In February 2020, MIPIM organisers postponed the event to June 2020 due to the COVID-19 pandemic, before eventually cancelling it altogether. The 2021 edition was also cancelled due to the pandemic. MIPIM resumed in 2022. According to the organisers, the 2023 event attracted over 22,500 delegates from 90 countries, including 6,500 investors from 76 of the top 100 investment managers. In 2024, 6,000 of the event's 21,000 delegates were from the UK, with London, Manchester, Liverpool, Newcastle and Belfast supporting a UK stage. In 2025, the Mayor of London Sir Sadiq Khan led a team seeking £22bn of investments in 20 key projects.

==Criticism==
However, the cost of attending MIPIM in Cannes, and what some have regarded as excessive networking and socialising, have come in for criticism.
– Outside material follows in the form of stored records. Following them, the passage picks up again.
(* ===== verification/Platforms.v ===== *)
(** * From nodes to virtual machines

    Models [mqlab/platforms.py] (which provider configuration each node gets on this
    host, and the size its box is baked at) and the sizing of [mqlab/hugepages.py].
    The box of each node comes from the version layer. *)

From S2P Require Import Prelude PyText PyCodec PyDict Hostfacts Topology Versions VersionsLoad.
From S2P Require Import Stacks.

(** ** platforms.py *)

Definition AAVMF_LOADER : text := u "/usr/share/AAVMF/AAVMF_CODE.fd".
Definition MACHINE_TYPE_X86 : text := u "q35".
Definition CPU_KVM : text := u "host-passthrough".
Definition CPU_TCG : text := u "maximum".
Definition TCG_BOOT_TIMEOUT : Z := 1800.
Definition LIBVIRT_POOL : text := u "/var/lib/libvirt/images".

Inductive PlatformError :=
  | NativeKvmRequired
  | NoBoxSelected (node : text)
  | ArmOnX86 (node : text)
  | BadSize (node key : text) (value : pyval)
  | NoNodeBoots (role : text)
  | OverCap (role : text) (cpus memory : Z)
  | InTopology (e : TopoError)
  | InVersions (e : NodeError).

Record ResolvedNode := mk_resolved {
    rn_os : text; rn_box : text; rn_arch : text; rn_driver : text;
    rn_machine_arch : option text; rn_machine_type : option text;
    rn_loader : option text; rn_nvram : option text; rn_input_bus : option text;
    rn_cpu_mode : text; rn_boot_timeout : option Z;
    rn_cpus : Z; rn_memory : Z; rn_extra_disk : option Z; rn_dvd : option text;
    rn_nics : list (text * text); rn_memory_backing : option text
  }.

Definition require_native_kvm (facts : HostFacts) : res PlatformError unit :=
  raise_if (negb (hf_kvm facts)) NativeKvmRequired.

(** [entry.get("arch") or facts.arch], of the catalog's pin. *)
Definition box_build_arch (pin : option text) (facts : HostFacts) : text :=
  default (arch_name (hf_arch facts)) (or_none pin).

Definition is_foreign_box_build (pin : option text) (facts : HostFacts) : bool :=
  match or_none pin with
  | Some a => negb (bool_decide (a = arch_name (hf_arch facts)))
  | None => false
  end.

Definition box_build_domain_virt (box_arch : text) (facts : HostFacts) : text * text :=
  if bool_decide (box_arch = arch_name (hf_arch facts)) && hf_kvm facts
  then (u "kvm", CPU_KVM) else (u "qemu", CPU_TCG).

Definition build_domain_virt (facts : HostFacts) : text * text :=
  box_build_domain_virt (arch_name X86_64) facts.

(** One of the two sizes: a positive integer, [bool] refused. *)
Definition positive_size (node key : text) (value : pyval) : res PlatformError Z :=
  match value with
  | PyInt z => if (z <? 1)%Z then Err (BadSize node key value) else Ok z
  | _ => Err (BadSize node key value)
  end.

(** [spec.get(k, defaults.get(k, d))]. *)
Definition sized (own dflt : option pyval) (d : Z) : pyval := default (default (PyInt d) dflt) own.

Definition node_sizing (name : text) (spec : NodeSpec) (defaults : option pyval * option pyval) :
    res PlatformError (Z * Z) :=
  cpus ← positive_size name (u "cpus") (sized (ns_cpus spec) defaults.1 1);
  memory ← positive_size name (u "memory") (sized (ns_memory spec) defaults.2 1024);
  Ok (cpus, memory).

Definition provider (name : text) (spec : NodeSpec) (defaults : option pyval * option pyval)
    (entry : BoxEntry) (facts : HostFacts) : res PlatformError ResolvedNode :=
  let guest := box_build_arch (oe_arch_pin (be_os entry)) facts in
  let is_arm := bool_decide (guest = arch_name AARCH64) in
  _ ← raise_if (is_arm && bool_decide (hf_arch facts = X86_64)) (ArmOnX86 name);
  let kvm := bool_decide (guest = arch_name (hf_arch facts)) && hf_kvm facts in
  cm ← node_sizing name spec defaults;
  Ok (mk_resolved (ref_str (oe_ref (be_os entry))) (be_name entry) guest
        (if kvm then u "kvm" else u "qemu")
        (if is_arm then None else Some (arch_name X86_64))
        (if is_arm then None else Some MACHINE_TYPE_X86)
        (if is_arm then Some AAVMF_LOADER else None)
        (if is_arm then Some (u "/var/lib/libvirt/qemu/nvram/lab-" ++ name ++ u "_VARS.fd")
         else None)
        (if is_arm then Some (u "virtio") else None)
        (if kvm then CPU_KVM else CPU_TCG)
        (if kvm then None else Some TCG_BOOT_TIMEOUT)
        cm.1 cm.2 (ns_extra_disk spec)
        ((λ iso, LIBVIRT_POOL ++ u "/" ++ iso) <$> or_none (oe_iso (be_os entry)))
        (ns_nics spec) None).

(** The lever as [topology.memory_backing] reads it. *)
Definition topo_backing (t : Topo) : res PlatformError (option text) :=
  map_err InTopology
    (memory_backing (match t_memory_backing t with
                     | Some v => [(PyStr MEMORY_BACKING, v)] | None => [] end)).

Definition with_backing (b : option text) (n : ResolvedNode) : ResolvedNode :=
  mk_resolved (rn_os n) (rn_box n) (rn_arch n) (rn_driver n) (rn_machine_arch n)
    (rn_machine_type n) (rn_loader n) (rn_nvram n) (rn_input_bus n) (rn_cpu_mode n)
    (rn_boot_timeout n) (rn_cpus n) (rn_memory n) (rn_extra_disk n) (rn_dvd n) (rn_nics n) b.

Definition resolve_node (t : Topo) (facts : HostFacts) (boxes : list (text * BoxEntry))
    (backing : option text) (ns : text * NodeSpec) : res PlatformError (text * ResolvedNode) :=
  entry ← of_option (NoBoxSelected ns.1) (dget boxes ns.1);
  n ← provider ns.1 ns.2 (t_defaults t) entry facts;
  Ok (ns.1, with_backing backing n).

Definition resolve (t : Topo) (facts : HostFacts) (boxes : list (text * BoxEntry)) :
    res PlatformError (list (text * ResolvedNode)) :=
  backing ← topo_backing t;
  res_mapM (resolve_node t facts boxes backing) (t_nodes t).

Definition BAKE_FLOOR_CPUS : Z := 2.
Definition BAKE_FLOOR_MEMORY_MIB : Z := 2048.
Definition BAKE_CAP_CPUS : Z := 12.
Definition BAKE_CAP_MEMORY_MIB : Z := 12288.

Record BakeSize := mk_bake { bk_cpus : Z; bk_memory : Z; bk_nodes : list text }.

(** The size of one node, if it boots the role. *)
Definition role_size (t : Topo) (role : text) (ns : text * NodeSpec) :
    res PlatformError (option (text * (Z * Z))) :=
  r ← map_err InVersions (node_role ns.1 ns.2);
  if bool_decide (r = role) then
    s ← node_sizing ns.1 ns.2 (t_defaults t); Ok (Some (ns.1, s))
  else Ok None.

Definition role_sizes (t : Topo) (role : text) : res PlatformError (list (text * (Z * Z))) :=
  sizes ← res_mapM (role_size t role) (t_nodes t);
  Ok (omap (M := list) id sizes).
(** ** Lemmas on the infra nodes *)

Lemma infra_by_org_Ok t infra :
  infra_by_org t = Ok infra →
  (∀ org name spec, (org, (name, spec)) ∈ infra → name ∈ hosts_of t (u "infra") ∧
     dget (t_nodes t) name = Some spec ∧ org_of spec = org) ∧
  (∀ name, name ∈ hosts_of t (u "infra") → name ∈ infra.*2.*1).
Proof.
  unfold infra_by_org. intros H. apply bind_Ok in H as (out & H & Hall). res_inv. subst out.
  revert H. apply (res_foldM_ind (λ dn out,
    (∀ org name spec, (org, (name, spec)) ∈ out → name ∈ hosts_of t (u "infra") ∧
       dget (t_nodes t) name = Some spec ∧ org_of spec = org) ∧
    (∀ name, name ∈ dn → name ∈ out.*2.*1))); [set_solver|].
  intros dn name s0 s1 [IH1 IH2] Hin H. unfold add_infra in H. res_inv. subst s1.
  match goal with H : dmem _ _ = false |- _ => apply dmem_false in H; rename H into Hnew end.
  match goal with H : dget _ _ = Some ?sp |- _ => rename H into Hg; rename sp into spec end.
  rewrite dset_keys_new by done. split.
  - intros org n sp [Hi|Hi]%elem_of_app; [by apply IH1|].
    apply list_elem_of_singleton in Hi. by simplify_eq.
  - intros n Hn. rewrite !fmap_app. apply elem_of_app in Hn as [Hn|Hn%list_elem_of_singleton].
    + apply elem_of_app. left. by apply IH2.
    + subst. apply elem_of_app. right. left.
Qed.

Lemma resolver_ip_Ok t infra host spec ip :
  infra_by_org t = Ok infra → resolver_ip host spec infra = Ok ip →
  (ip = LOOPBACK ∧ host ∈ hosts_of t (u "infra")) ∨
  ((host ∉ hosts_of t (u "infra")) ∧ ∃ name ispec plane, name ∈ hosts_of t (u "infra") ∧
     dget (t_nodes t) name = Some ispec ∧ org_of ispec = org_of spec ∧
     plane ∈ (ns_nics spec).*1 ∧ dget (ns_nics ispec) plane = Some ip).
Proof.
  intros [H1 H2]%infra_by_org_Ok. unfold resolver_ip.
  destruct (existsb (λ i : text * (text * NodeSpec), bool_decide (host = i.2.1)) infra) eqn:He.
  - intros [= <-]. left. split; [done|].
    apply existsb_exists in He as ([org [name isp]] & Hin%list_elem_of_In & Heq).
    apply bool_decide_eq_true in Heq. simpl in Heq. subst. by eapply H1.
  - intros H. res_inv. destruct x as [name isp]. cbn [fst snd] in *.
    match goal with H : dget infra _ = Some _ |- _ =>
      apply dget_elem, H1 in H as (Hn & Hg & Horg) end.
    right. split.
    + intros Hin%H2. apply not_true_iff_false in He. apply He, existsb_exists.
      apply list_elem_of_fmap in Hin as (p & -> & (q & -> & Hq)%list_elem_of_fmap).
      exists q. split; [by apply list_elem_of_In|by apply bool_decide_eq_true].
    + match goal with H : head _ ≫= _ = Some _ |- _ =>
        apply bind_Some in H as (plane & (Hp & _)%head_filter_first & Hip) end.
      apply andb_true_iff in Hp as [Hp%dmem_true _]. by exists name, isp, plane.
Qed.

(** ** Properties *)

(** C37. Forward and reverse lookups agree: when both render, the A record of a name
    and address is in a forward zone exactly when the topology gives that name that
    address; each such record has its PTR record, each PTR record belongs to such an
    A record, and the owner of a PTR record determines the address. *)
Theorem dns_forward_reverse lower t fwd rev :
  forward_zones lower t = Ok fwd → reverse_zones lower t = Ok rev →
  (∀ z name ip, mk_rec name A_TYPE ip ∈ dget_or fwd z [] ↔ named lower t z name ip) ∧
  (∀ z name ip, mk_rec name A_TYPE ip ∈ dget_or fwd z [] →
     ∃ rz owner, rev_ip ip = Ok (rz, owner) ∧ mk_rec owner PTR name ∈ dget_or rev rz []) ∧
  (∀ rz r, r ∈ dget_or rev rz [] → ∃ z ip, r_type r = PTR ∧ rev_ip ip = Ok (rz, r_name r) ∧
     mk_rec (r_value r) A_TYPE ip ∈ dget_or fwd z []) ∧
  (∀ ip ip' rz rz' owner, rev_ip ip = Ok (rz, owner) → rev_ip ip' = Ok (rz', owner) → ip = ip').
Proof.
  intros Hf Hr. split_and!.
  - intros z name ip. by apply forward_A.
  - intros z name ip Hin. rewrite forward_A in Hin by done.
    destruct (reverse_addresses _ _ _ _ _ _ Hr Hin) as (rz & owner & Ho). exists rz, owner.
    split; [done|]. rewrite reverse_PTR by done. by exists z, name, ip, owner.
  - intros rz r Hin. rewrite reverse_PTR in Hin by done.
    destruct Hin as (z & name & ip & owner & Hn & Ho & ->). exists z, ip. simpl.
    split_and!; [done..|]. by rewrite forward_A.
  - apply rev_ip_inj.
Qed.

(** Every bare host name resolves in one step: each node has in its zone the CNAME
    of its bare name, every CNAME of a zone is such a one, and its target has an A
    record in the same zone: the address of the node's interface on the first of the
    service-facing planes it has. Each zone is sorted and has no record twice. *)
Theorem dns_bare_names lower t fwd :
  forward_zones lower t = Ok fwd →
  (∀ host spec, (host, spec) ∈ t_nodes t → ∃ z plane, zone_of spec = Ok z ∧
     mk_rec (host ++ [DOT] ++ z) CNAME (iface host plane z) ∈ dget_or fwd z []) ∧
  (∀ z r, r ∈ dget_or fwd z [] → r_type r = CNAME → ∃ host spec plane ip,
     (host, spec) ∈ t_nodes t ∧ r_name r = host ++ [DOT] ++ z ∧
     is_primary (ns_nics spec) plane ∧ (plane, ip) ∈ ns_nics spec ∧
     mk_rec (r_value r) A_TYPE ip ∈ dget_or fwd z []) ∧
  (∀ z, NoDup (dget_or fwd z []) ∧ StronglySorted rec_leb (dget_or fwd z [])).
Proof.
  intros Hf. split_and!.
  - intros host spec Hin. destruct (forward_host _ _ _ _ _ Hf Hin) as (z & plane & ? & _ & ?). eauto.
  - intros z r Hr Ht. destruct (forward_CNAME _ _ _ _ _ Hf Hr Ht)
      as (host & spec & plane & ? & ? & Hp & ->). simpl.
    assert (Hk := Hp). destruct Hk as [Hk _].
    apply list_elem_of_fmap in Hk as ([pl ip] & -> & Hnic). simpl in *.
    exists host, spec, pl, ip. split_and!; [done..|]. rewrite forward_A by done.
    left. eauto 10.
  - intros z. by eapply forward_sorted.
Qed.

(** The name service each host is given: its resolver is its own BIND exactly when
    it is an infra node, and otherwise the address of the infra node of its own
    organisation on a plane both are on; its full name is one the forward zones
    resolve, to the very address it is told is its own. *)
Theorem host_dns_facts_sound lower t facts fwd :
  host_dns_facts t = Ok facts → forward_zones lower t = Ok fwd →
  ∀ host f, (host, f) ∈ facts → ∃ spec, (host, spec) ∈ t_nodes t ∧
    ((hd_resolver f = LOOPBACK ∧ host ∈ hosts_of t (u "infra")) ∨
     ((host ∉ hosts_of t (u "infra")) ∧ ∃ name ispec plane, name ∈ hosts_of t (u "infra") ∧
        dget (t_nodes t) name = Some ispec ∧ org_of ispec = org_of spec ∧
        plane ∈ (ns_nics spec).*1 ∧ dget (ns_nics ispec) plane = Some (hd_resolver f))) ∧
    ∃ z target, zone_of spec = Ok z ∧ hd_fqdn f = host ++ [DOT] ++ z ∧
      mk_rec (hd_fqdn f) CNAME target ∈ dget_or fwd z [] ∧
      mk_rec target A_TYPE (hd_self_ip f) ∈ dget_or fwd z [].
Proof.
  intros H Hf host f Hin. unfold host_dns_facts in H.
  apply bind_Ok in H as (infra & Hinfra & H). res_inv. subst facts.
  match goal with H : res_mapM _ _ = Ok _ |- _ => apply res_mapM_Ok in H; rename H into HF end.
  apply list_elem_of_omap in Hin as (o & (i & Hi)%list_elem_of_lookup & Ho). simpl in Ho. subst o.
  destruct (Forall2_lookup_r _ _ _ _ _ HF Hi) as ([host' spec] & Hl & Hfact).
  apply list_elem_of_lookup_2 in Hl. unfold host_fact in Hfact. cbn [fst snd] in Hfact.
  destruct (ns_nics spec) eqn:Hnics; [done|]. rewrite <-Hnics in Hfact. res_inv. simplify_eq.
  match goal with H : resolver_ip _ _ _ = Ok _ |- _ =>
    apply (resolver_ip_Ok t) in H; [|done]; rename H into Hres end.
  match goal with H : zone_of _ = Ok ?z |- _ => rename H into Hz; rename z into zone end.
  match goal with H : primary_plane _ _ = Ok ?p |- _ => rename H into Hp; rename p into plane end.
  exists spec. split; [done|]. simpl. split; [done|].
  exists zone, (iface host plane zone). split_and!; [done..| |].
  - destruct (forward_host _ _ _ _ _ Hf Hl) as (z & pl & Hz' & Hpl & Hrec).
    assert (z = zone) as -> by congruence.
    replace plane with pl; [done|]. by eapply is_primary_unique, primary_plane_Ok.
  - rewrite forward_A by done. left. exists host, spec, plane. split_and!; try done.
    by apply dget_elem.
Qed.

(** ** Witnesses *)

Definition dns_node (nics : list (string * string)) (org : option string) : NodeSpec :=
  mk_node (ys "infra") None None None ((λ p, (u p.1, u p.2)) <$> nics) (u <$> org).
For example, amid UK public sector spending constraints, the cost of sending local authority representatives to Cannes has been attacked by councillors in Belfast and Dudley. In 2014, The Guardian said it had a reputation as "a champagne-soaked jamboree where local authority chiefs are wined and dined by investors"; in 2019, the Local Government Chronicle said it had "a reputation for excess".

In 2018, MIPIM delegates' use of prostitutes was highlighted (also noted by a Construction News journalist in 2001: "as a naïve young reporter, I was amazed to see a list of the best brothels in town contained within the unofficial, but widely distributed, event guide"). In 2018, after the London Presidents Club scandal had revealed the "sleazy underbelly" of the property industry, MIPIM organisers issued a 'code of conduct' forbidding businessmen from bringing prostitutes to its conference and exhibitions, and several organisations including Coutts, HSBC and Bank of America Merrill Lynch withdrew their MIPIM delegations. The male-dominated and sometimes sexist culture of the event has also been criticised.